» **Materials provided**
☆ ☆ ☆ ☆ ☆
(** * cplus-plugin: the scenario analysis task and the NPV discount value

    A shallow embedding of [cplus_plugin/tasks.py] (class
    [ScenarioAnalysisTask]) and of [compute_discount_value] from
    [cplus_plugin/lib/financials.py].

    Conventions of the embedding.
    - [compute_discount_value] and [align_extent] compute with floats and
      are modelled on doubles ([Float64]): every operation rounds to
      nearest, and overflow, division by zero and the conversions between
      ints and floats raise as in Python.  Elsewhere the task only
      compares, formats and passes on the floats it reads; there a float is
      carried as the rational it denotes ([Q]).
    - The task object is a record [Task]; every method is a function in the
      state-and-exception monad [M].  Pathways and implementation models are
      Python objects mutated in place and shared between lists, so they live
      in two heaps of the task and are named by their index.
    - Everything the task reaches outside the class (settings, the file
      system, QGIS layers, the processing framework, [align_rasters], the
      clock, [uuid4], float formatting) is a field of [Env].  Every call of
      [processing.run] is appended to the [ops] trace of the task before
      its result (or exception) is delivered.
    - [log], [tr], [FileUtils.create_new_dir], the Qt signals and the
      rebinding of [self.feedback] have no effect on the modelled state and
      are left out. *)

From Stdlib Require Import QArith Qround Qpower Qfield Qabs Qreduction.
From Stdlib Require Import ZArith Lia Lqa.
From Stdlib Require Floats.SpecFloat.
From Stdlib Require Import String Ascii.
From Stdlib Require Import Sorted Permutation.
From stdpp Require Import base list strings pretty.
☆ ☆ ☆ ☆ ☆
» **Work to be completed**
From the listing above, copy every line where the string "Python" is found.

» **Result of this task**
      ints and floats raise as in Python.  Elsewhere the task only
      Python objects mutated in place and shared between lists, so they live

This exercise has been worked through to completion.